### DATA UNDER STUDY
(** Either there is room now, or the collector is asked for it. *)
Lemma guarantee_run :
  (exists k, guarantee_extension_space base e s = Value (PRIM_INTERRUPT k, None) s
   /\ 0 <= k <= 2 * (Free s - base) + 20 /\ GC_NEEDED_P s k = true)
  \/ exists blk' s', guarantee_extension_space base e s = Value (PRIM_DONE, None) s' /\ roomy blk' s'.
Proof.
  pose proof (st_above blk s S) as Ab. destruct (VECTOR_P (mem s (f + 1))) eqn:V.
  - destruct (extension_block base W F V) as (k & X & WX). pose proof (wx_size _ _ _ _ _ WX) as [Sz K0].
    pose proof (wx_length _ _ _ _ _ WX) as Ln. pose proof (ap_range _ _ _ AP _ _ X) as Xr. cbn [size] in Xr.
    destruct (Z.eq_dec (extension_length base (mem s) f) k) as [Full | NF].
    + pose proof (enlarge_run k V X Full) as R. destruct (GC_NEEDED_P s (4 + 2 * k)) eqn:G; [left | right; exact R].
      exists (4 + 2 * k). split; [exact R |]. split; [lia | exact G].
    + right. exists blk, s. apply (room_already k V X). unfold extension_length in *. lia.
  - pose proof (first_run V) as R. destruct (GC_NEEDED_P s (4 + 16)) eqn:G; [left | right; exact R].
    exists (4 + 16). split; [exact R |]. split; [lia | exact G].
Qed.

End Kinds.
End Room.
End Define.

(** ** A new pair in an extension (for Environment.v) *)

#[local] Opaque MAKE_OBJECT OBJECT_DATUM OBJECT_TYPE OBJECT_ADDRESS.

Section Bind.
Variable base : Z.
Hypothesis base_positive : 0 < base.
Variable fuel : nat.
Notation addr := (OBJECT_ADDRESS base).
Notation variable_location := (variable_location base).

(** [symbol] is a new variable of the frame at [f], with location [l], that
    means what [r] says; the other variables are as they were. *)
Definition defined (blk : Z -> option kind) (m m' : memory) (f symbol l : Z) (r : res) : Prop :=
  forall e fs last y,
    env_ok base blk e -> symbol_ok base blk y -> environment base fuel m e fs last ->
    environment base fuel m' e fs last
    /\ if (y =? symbol) && sees base m f symbol fs
       then variable_location m' y fs last = Some l /\ meaning base m' y fs last = r
       else variable_location m' y fs last = variable_location m y fs last
            /\ meaning base m' y fs last = meaning base m y fs last.

(** Where the value of a cell is after [v] has been stored in it, and what a
    reference gives then. *)
Definition stored_location (m : memory) (c v : Z) : Z :=
  if trap_kind base m v =? TRAP_COMPILER_CACHED then addr (m (addr v + 1)) else c.
Definition stored_result (m : memory) (v : Z) : res :=
  value_result base m (if trap_kind base m v =? TRAP_COMPILER_CACHED then m (addr (m (addr v + 1))) else v).

Section Pair.
Context {blk : Z -> option kind} {free : Z} {m : memory} {f n x k p symbol w : Z}.
Hypothesis AP : apart base blk free.
Hypothesis W : wf base blk m.
Hypothesis F : blk f = Some (Frame_block n).
Hypothesis V : VECTOR_P (m (f + 1)) = true.
Hypothesis X : blk (addr (m (f + 1))) = Some (Extension_block k).
Hypothesis Ex : addr (m (f + 1)) = x.
Hypothesis B : blk p = Some Binding_block.
Hypothesis Name : m p = symbol.
Hypothesis Own : forall g n', blk g = Some (Frame_block n') -> ~ In p (extension_pairs base m g).
Hypothesis None_yet : assoc symbol (frame_bindings base m f true) = None.
Hypothesis A : addr w = p.
Notation len := (extension_length base m f).
Hypothesis Room : len < k.
Hypothesis Small : k < 2 ^ 57 - 1.
Notation m' := (store (store m (x + 4 + len) w) (x + 3) (LONG_TO_UNSIGNED_FIXNUM (len + 1))).

Lemma pair_x : blk x = Some (Extension_block k).
Proof. rewrite <- Ex. exact X. Qed.

Lemma pair_extension : wf_extension base blk m x k.
Proof. exact (wf_blocks _ _ _ W _ _ pair_x). Qed.

Lemma pair_len : 0 <= len /\ len = UNSIGNED_FIXNUM_TO_LONG (m (x + 3)).
Proof.
  pose proof (wx_length _ _ _ _ _ pair_extension). unfold extension_length. rewrite Ex. lia.
Qed.

Lemma pair_other y : y <> x + 3 -> y <> x + 4 + len -> m' y = m y.
Proof. intros N1 N2. now rewrite !store_other by assumption. Qed.

Lemma pair_word a k' i : blk a = Some k' -> a <> x -> 0 <= i < size k' -> m' (a + i) = m (a + i).
Proof.
  intros Ha Na Hi. pose proof pair_len. apply pair_other; intros Eq; apply Na.
  - apply (word_inj base blk free a x k' (Extension_block k) i 3 AP Ha pair_x Hi); cbn [size]; lia.
  - apply (word_inj base blk free a x k' (Extension_block k) i (4 + len) AP Ha pair_x Hi); cbn [size]; lia.
Qed.
Lemma update_references_run blk s old_cache cell environment symbol :
  state blk s -> (old_cache <> SHARP_F -> blk (addr old_cache) = Some Cache_block) ->
  value_word blk cell -> blk cell <> Some Cache_block -> mem s cell <> UNBOUND_OBJECT ->
  Free s + 8 <= base + 2 ^ 58 -> cell <> 0 ->
  (update_steps old_cache cell environment symbol s = Exit Termination
   /\ old_cache <> SHARP_F /\ GC_NEEDED_P s 8 = true)
  \/ exists blk' s' l, update_steps old_cache cell environment symbol s = Value (PRIM_DONE, None) s'
     /\ included blk blk' /\ state blk' s' /\ moved blk (mem s) (mem s') cell l /\ (l = cell \/ l = Free s + 3).
Proof.
  intros S HO VC NC Seen Space C0. unfold update_steps. pose proof S as [AP W Ab].
  assert (Stay : moved blk (mem s) (mem s) cell cell).
  { intros e fs last y _ _ C. split; [exact C |]. split; [reflexivity |]. split; [| reflexivity].
    destruct (variable_location base (mem s) y fs last) as [l|]; cbn [option_map]; [| reflexivity].
    destruct (Z.eqb_spec l cell); congruence. }
  destruct (Z.eqb_spec old_cache 0) as [O | O]; cbn [negb].
  { right. exists blk, s, cell. split; [reflexivity |]. split; [intros a k H; exact H |]. auto. }
  specialize (HO O). unfold update_cache_references. destruct (Z.eqb_spec cell 0); [contradiction |]. cbn [negb].
  unfold DIE_IF_ERROR. rewrite !bind_assoc.
  destruct (Z.eq_dec (trap_kind base (mem s) (mem s cell)) 14) as [K | K].
  - right. exists blk, s, cell. assert (R : guarantee_cache base cell s = Value (PRIM_DONE, None) s).
    { unfold guarantee_cache. act_steps. rewrite (bind_trap_kind base), K. reflexivity. }
    rewrite (bind_value _ _ _ _ _ _ _ R). cbn beta iota. act_unfold. act_steps.
    destruct (cached_trap base W _ (wf_value base W cell VC) K) as [_ Cb].
    rewrite (bind_value _ _ _ _ _ _ _ (update_clone_run base blk s _ W Cb)).
    rewrite (bind_value _ _ _ _ _ _ _ (update_clone_run base blk s _ W HO)).
    split; [reflexivity |]. split; [intros a k H; exact H |]. auto.
  - pose proof (guarantee_cache_run base base_positive fuel S VC NC K Seen Space) as R.
    destruct (GC_NEEDED_P s 8) eqn:G.
    + left. destruct R as (n' & blk' & s' & R & _). rewrite (bind_value _ _ _ _ _ _ _ R). auto.
    + right. destruct R as (blk' & s' & R & I & S' & M & K'). exists blk', s', (Free s + 3).
      rewrite (bind_value _ _ _ _ _ _ _ R). cbn beta iota. act_unfold. act_steps.
      pose proof S' as [AP' W' Ab'].
      assert (VC' : value_word blk' cell).
      { destruct VC as [f n' i F Hi | b B | y Y | c C];
          [exact (argument_word _ f n' i (I _ _ F) Hi) | exact (binding_word _ b (I _ _ B)) | exact (symbol_word _ y (I _ _ Y)) | contradiction]. }
      destruct (cached_trap base W' _ (wf_value base W' cell VC') K') as [_ Cb].
      rewrite (bind_value _ _ _ _ _ _ _ (update_clone_run base blk' s' _ W' Cb)).
      rewrite (bind_value _ _ _ _ _ _ _ (update_clone_run base blk' s' _ W' (I _ _ HO))).
      auto 6.
Qed.

(** ** The new pair *)

Definition bound (s : machine) (x len symbol v : Z) : machine :=
  set_mem (pushed v (pushed symbol s))
    (store (store (mem (pushed v (pushed symbol s))) (x + 4 + len) (MAKE_POINTER_OBJECT base TC_LIST (Free s)))
       (x + 3) (LONG_TO_UNSIGNED_FIXNUM (len + 1))).

Section Pair.
Context {blk : Z -> option kind} {s : machine} {f n k symbol v : Z}.
Hypothesis S : state blk s.
Hypothesis F : blk f = Some (Frame_block n).
Hypothesis V : VECTOR_P (mem s (f + 1)) = true.
Notation x := (addr (mem s (f + 1))).
Hypothesis X : blk x = Some (Extension_block k).
Notation len := (extension_length base (mem s) f).
Hypothesis Room : len < k.
Hypothesis None_yet : assoc symbol (frame_bindings base (mem s) f true) = None.
Hypothesis Vv : value_ok base blk v.
Hypothesis Space : Free s + 20 <= base + 2 ^ 57.
Notation s0 := (pushed v (pushed symbol s)).
Notation s2 := (bound s x len symbol v).

Lemma pair_low y : y < Free s -> mem s0 y = mem s y.
Proof. intros Hy. cbn [pushed mem Free]. now rewrite !store_other by lia. Qed.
######
PROBLEM TO SOLVE: In the data above, repeat exactly each line from the first through the line that contains "- destruct (extension_block", and give nothing else.

SOLUTION TO THIS PROBLEM:
(** Either there is room now, or the collector is asked for it. *)
Lemma guarantee_run :
  (exists k, guarantee_extension_space base e s = Value (PRIM_INTERRUPT k, None) s
   /\ 0 <= k <= 2 * (Free s - base) + 20 /\ GC_NEEDED_P s k = true)
  \/ exists blk' s', guarantee_extension_space base e s = Value (PRIM_DONE, None) s' /\ roomy blk' s'.
Proof.
  pose proof (st_above blk s S) as Ab. destruct (VECTOR_P (mem s (f + 1))) eqn:V.
  - destruct (extension_block base W F V) as (k & X & WX). pose proof (wx_size _ _ _ _ _ WX) as [Sz K0].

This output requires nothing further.